As can be seen from fig. 5: nitrogen-doped carbon-zinc oxide composite of example 9 as catalyst for electrocatalysis of CO₂The reduction and CO production reaction have the current density far higher than that of the nitrogen-doped carbon nano sheet in the comparative example 2, which shows that the existence of the zinc oxide nano particles can obviously improve the electrocatalytic reduction of CO₂Current density of the CO production reaction.

3) Referring to the above-mentioned various testing methods, the nitrogen-doped carbon-zinc oxide composite materials of examples 1 to 10 were subjected to a comprehensive performance test, and the test results show that: the nitrogen-doped carbon-zinc oxide composite material of examples 1 to 10, in which the thickness of the nitrogen-doped carbon nanosheet is within a range of 80nm to 120nm and the particle size of the supported zinc oxide nanoparticle is within a range of 10nm to 20nm, was used as a catalyst for electrocatalysis of CO₂The reduction produces CO reaction, and the Faraday efficiency can reach more than 90 percent.

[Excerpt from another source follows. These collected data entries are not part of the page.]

Lemma scan_row_run row w :
  json_utf8 row = true -> row_typed row -> cache_ok w ->
  exists w', scan_row row w = (Ok tt, w') /\ cache_ok w' /\ does w w' (option_list (row_change row)).
Proof.
  intros Hd Hty Hok. unfold scan_row, row_change. destruct (is_object row) eqn:Ho; cbn [negb].
  2:{ exists w. cbn [andb]. repeat case_match; (split; [done|]); (split; [done|]); apply did_nothing. }
  destruct (Hty Ho) as (T1 & T2 & T3).
  destruct (value_str "sipUsername" "" row) as [user|] eqn:Huser; [|done].
  destruct (value_str "sipHa1" "" row) as [ha1|]; [|done].
  destruct (value_str "status" "active" row) as [status|]; [|done]. rewrite !bind_lift_ok.
  destruct (str_empty user) eqn:Hu; cbn [negb andb].
  { exists w. split; [done|]. split; [done|apply did_nothing]. }
  apply str_empty_false in Hu.
  destruct (upsert_run row user status w Hd) as (w' & ? & ? & ?); [|done|done|by exists w'].
  by apply (value_str_utf8 "sipUsername" "" row).
Qed.

Lemma scan_rows_run rows w :
  forallb json_utf8 rows = true -> Forall row_typed rows -> cache_ok w ->
  exists w', for_each rows scan_row w = (Ok tt, w') /\ cache_ok w' /\ does w w' (omap row_change rows).
Proof.
  intros Hd Ht. revert w. induction Ht as [|row rows Hr _ IH]; intros w Hok.
  { exists w. split; [done|]. split; [done|apply did_nothing]. }
  cbn in Hd. apply andb_true_iff in Hd as [Hd Hds].
  destruct (scan_row_run row w Hd Hr Hok) as (w1 & R1 & O1 & A1).
  destruct (IH Hds w1 O1) as (w2 & R2 & O2 & A2).
  exists w2. split; [by rewrite (for_each_cons_ok _ _ _ _ _ R1)|]. split; [done|].
  replace (omap row_change (row :: rows)) with (option_list (row_change row) ++ omap row_change rows)
    by (cbn; by destruct (row_change row)).
  by eapply does_app.
Qed.

(** The last word on a user. *)
Definition verdict (user : string) (l : list change) : option bool :=
  fold_left (fun acc ch => match ch with
                           | Upsert _ u active => if str_eqb u user then Some active else acc
                           | _ => acc
                           end) l None.

Lemma upserts_verdict user l d (acc : option bool) :
  Forall (fun ch => exists k u b, ch = Upsert k u b) l ->
  (user ∈ dir_endpoints d <-> default (bool_decide (user ∈ dir_endpoints d)) acc = true) ->
  user ∈ dir_endpoints (apply_changes l d)
  <-> default (bool_decide (user ∈ dir_endpoints d))
        (fold_left (fun acc ch => match ch with
                           | Upsert _ u active => if str_eqb u user then Some active else acc
                           | _ => acc
                           end) l acc) = true.
Proof.
  intros Hl. set (b0 := bool_decide (user ∈ dir_endpoints d)). clearbody b0. revert d acc.
  induction Hl as [|ch l (k & u & b & ->) _ IH]; intros d acc Hacc; [done|].
  cbn [apply_changes fold_left] in *. fold (apply_changes l) in *. apply IH.
  cbn [apply_change dir_endpoints]. unfold set_user.
  destruct (str_eqb u user) eqn:Hu; [apply str_eqb_eq in Hu as ->|apply str_eqb_neq in Hu].
  - destruct b; cbn; set_solver.
  - rewrite <- Hacc. destruct b; set_solver.
Qed.
End Scan.

(** * Properties *)

Section Properties.
Context {H : Type} `{!AgentEnv H} `{!JsonLib} `{!JsonText}.
Implicit Types (w : Watcher H).

(** An event of a run, as the change it carries. *)
Definition event_change (society ev : string) (ch : change) : Prop :=
  exists e id, json_parse ev = Ok e /\ member "_id" e = Some id /\ change_of society e = Some ch.

(** The events of a run, one after the other. *)
Lemma events_run evs chs w :
  cache_ok w -> Forall2 (event_change (m_society_id w)) evs chs ->
  exists calls w', for_each evs handle_event w = (Ok tt, w')
  /\ trace w' = trace w ++ calls /\ world w' = after calls (world w)
  /\ (forall s, mkDirectory (wanted calls s) (m_id_to_sipuser w')
               = apply_changes chs (mkDirectory s (m_id_to_sipuser w)))
  /\ (forall evs' ev e id, evs = evs' ++ [ev] -> json_parse ev = Ok e -> member "_id" e = Some id ->
        json_dump id = Ok (m_resume_token w')).
Proof.
  intros Hok Hev. remember (m_society_id w) as society eqn:Hs. revert w Hs Hok.
  induction Hev as [|ev ch evs chs (e & id & Hp & Hid & Hch) Hrest IH]; intros w -> Hok.
  - exists [], w. split; [done|]. split; [by rewrite app_nil_r|]. split; [done|]. split; [done|]. by intros [].
  - destruct (handle_event_run ev e id ch w Hp Hid Hch Hok) as (token & w1 & R1 & T1 & (c & [S1 _ K1 _ X1 W1] & A1) & O1).
    destruct (IH w1) as (cs & w' & R2 & X2 & W2 & A2 & T2); [done|done|].
    exists (c ++ cs), w'. split; [by rewrite (for_each_cons_ok _ _ _ _ _ R1)|].
    split; [by rewrite X2, X1, <- app_assoc|]. split; [by rewrite W2, W1; unfold after; rewrite fold_left_app|].
    split; [by intros s; rewrite wanted_app, A2, A1|].
    intros evs' ev' e' id' Hlast Hp' Hid'. destruct evs' as [|ev2 evs'].
    + injection Hlast as <- ->. rewrite Hp in Hp'. injection Hp' as <-. rewrite Hid in Hid'. injection Hid' as <-.
      inversion Hrest; subst. injection R2 as <-. by rewrite K1.
    + injection Hlast as _ ->. by apply (T2 evs' ev' e').
Qed.

(** C14. The watcher implements the directory.  Over any sequence of well-typed
    change-stream events no event throws; the endpoints Asterisk holds afterwards and the
    id cache are those the abstract directory reaches by the events' changes from those
    held before - the cache always, and the endpoints for every user none of whose
    requests Asterisk refused on the way (the provisioner only logs a refusal); each
    deletion finds the user its id was last seen with; and the resume token is that of the
    last event. *)
Theorem watcher_refines_directory `{!AsteriskLaws H} evs chs w :
  cache_ok w -> Forall2 (event_change (m_society_id w)) evs chs ->
  exists requests w', for_each evs handle_event w = (Ok tt, w')
  /\ trace w' = trace w ++ requests
  /\ m_id_to_sipuser w'
     = dir_cache (apply_changes chs (mkDirectory (held (world w)) (m_id_to_sipuser w)))
  /\ (forall user, user ∉ refused requests (world w) ->
        user ∈ held (world w')
        <-> user ∈ dir_endpoints (apply_changes chs (mkDirectory (held (world w)) (m_id_to_sipuser w))))
  /\ (forall evs' ev e id, evs = evs' ++ [ev] -> json_parse ev = Ok e -> member "_id" e = Some id ->
        json_dump id = Ok (m_resume_token w')).
Proof.
  intros Hok Hev. destruct (events_run evs chs w Hok Hev) as (cs & w' & R & X & W & A & T).
  exists cs, w'. rewrite <- A. repeat (split; [done|]). split; [|done].
  intros user Hu. rewrite W. by apply held_wanted.
Qed.

(** The full scan converges.  From an answer with well-typed rows the scan leaves
    exactly these endpoints, for a user none of whose requests was refused: one some row
    names is held when the last such row is active (a row without a status is), and not
    held otherwise; every other user as before; and the cache knows the id of every row
    with a user.  The cursor is not touched. *)
Theorem full_scan_converges `{!AsteriskLaws H} rows_text rows w :
  cache_ok w -> rows_text <> "" ->
  (env_query (GetDocuments "subscribers" (scan_filter (m_society_id w)) "{}") (world w)).1 = Ok rows_text ->
  json_parse rows_text = Ok (JArr rows) -> Forall row_typed rows ->
  exists requests w', run_full_scan w = (Ok tt, w') /\ m_stream w' = m_stream w
  /\ trace w' = trace w ++ requests
  /\ m_id_to_sipuser w'
     = dir_cache (apply_changes (omap row_change rows) (mkDirectory (held (world w)) (m_id_to_sipuser w)))
  /\ (forall user, user ∉ refused requests (world w) ->
        user ∈ held (world w') <->
        default (bool_decide (user ∈ held (world w))) (verdict user (omap row_change rows)) = true).
Proof.
  intros Hok Hne Hq Hp Hty. unfold run_full_scan. rewrite bind_asks.
  set (q := GetDocuments "subscribers" (scan_filter (m_society_id w)) "{}") in *.
  set (w0 := put_env (mkEnv (env_query q (world w)).2 (trace w ++ [Db q])) w).
  assert (Hdb : try_catch (db q) (mret "") w = (Ok rows_text, w0)).
  { unfold try_catch, db, in_env, env_call_db. cbn [get_env watcher_has_env].
    unfold w0, world in *. destruct (env_query q _) as [r h]. cbn [fst snd] in *. by rewrite Hq. }
  assert (R0 : ran w w0 [Db q]) by by split.
  rewrite (M_bind_ok _ _ _ _ _ Hdb). apply str_empty_false in Hne. rewrite Hne, Hp. apply parse_utf8 in Hp as Hd.
  destruct (scan_rows_run rows w0 Hd Hty) as (w' & R & _ & l & R1 & A); [exact Hok|].
  destruct (ran_trans _ _ _ _ _ R0 R1) as [_ S' _ _ X W]. exists ([Db q] ++ l), w'.
  change (m_id_to_sipuser w0) with (m_id_to_sipuser w) in A. rewrite <- A.
  split; [done|]. split; [done|]. split; [done|]. split; [done|]. intros user Hu. rewrite W, held_wanted by done.
  change (wanted ([Db q] ++ l) (held (world w))) with (wanted l (held (world w))).
  change (wanted l (held (world w))) with
    (dir_endpoints (mkDirectory (wanted l (held (world w))) (m_id_to_sipuser w'))). rewrite A.
  apply upserts_verdict; [|cbn; by rewrite bool_decide_eq_true].
  apply Forall_forall. intros ch Hin. apply list_elem_of_In, list_elem_of_omap in Hin as (row & _ & Hrow).
  unfold row_change in Hrow. repeat case_match; try done. injection Hrow as <-. eauto.
Qed.

(** A renamed subscriber keeps the old account.  When an update gives a known id a
    new SIP user name, both endpoints are provisioned, and the later deletion of the
    subscriber removes only the new one: the old name stays registered in Asterisk, however
    willingly it takes the requests. *)
Theorem renamed_user_stays `{!AsteriskLaws H} ev1 ev2 ev3 key old new w :
  cache_ok w -> old <> new -> (forall requests, refused requests (world w) = ∅) ->
  event_change (m_society_id w) ev1 (Upsert (Some key) old true) ->
  event_change (m_society_id w) ev2 (Upsert (Some key) new true) ->
  event_change (m_society_id w) ev3 (Remove key) ->
  exists w', for_each [ev1; ev2; ev3] handle_event w = (Ok tt, w')
  /\ old ∈ held (world w') /\ new ∉ held (world w').
Proof.
  intros Hok Hne Hr E1 E2 E3.
  destruct (events_run [ev1; ev2; ev3] [Upsert (Some key) old true; Upsert (Some key) new true; Remove key] w)
    as (cs & w' & R & _ & W & A & _); [done|by repeat constructor|].
  exists w'. split; [done|]. rewrite W, !held_wanted by (by rewrite Hr).
  change (wanted cs (held (world w))) with
    (dir_endpoints (mkDirectory (wanted cs (held (world w))) (m_id_to_sipuser w'))). rewrite A. cbn.
  rewrite lookup_insert_eq. cbn. set_solver.
Qed.

(** ** The cursor *)

Definition watch_call w : call := Db (WatchCollection "subscribers" (m_resume_token w)).

Lemma open_stream_run w :
  let h := host (watcher_env w) in
  open_stream w = (Ok tt, mkWatcher (m_society_id w) (m_sip_realm w) (env_watch "subscribers" (m_resume_token w) h).1
    (m_id_to_sipuser w) (m_resume_token w) (m_reopen_skip_ticks w)
    (mkEnv (env_watch "subscribers" (m_resume_token w) h).2 (trace w ++ [watch_call w]))).
Proof.
  unfold open_stream, watch, in_env, env_call_watch, mbind, M_bind. cbn.
  by destruct (env_watch _ _ _) as [s h].
Qed.

Fixpoint ticks (n : nat) w : Watcher H :=
  match n with O => w | S n' => ticks n' (tick w).2 end.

The above embodiments are preferred embodiments of the present invention, but the present invention is not limited to the above embodiments, and any other changes, modifications, substitutions, combinations, and simplifications which do not depart from the spirit and principle of the present invention should be construed as equivalents thereof, and all such changes, modifications, substitutions, combinations, and simplifications are intended to be included in the scope of the present invention.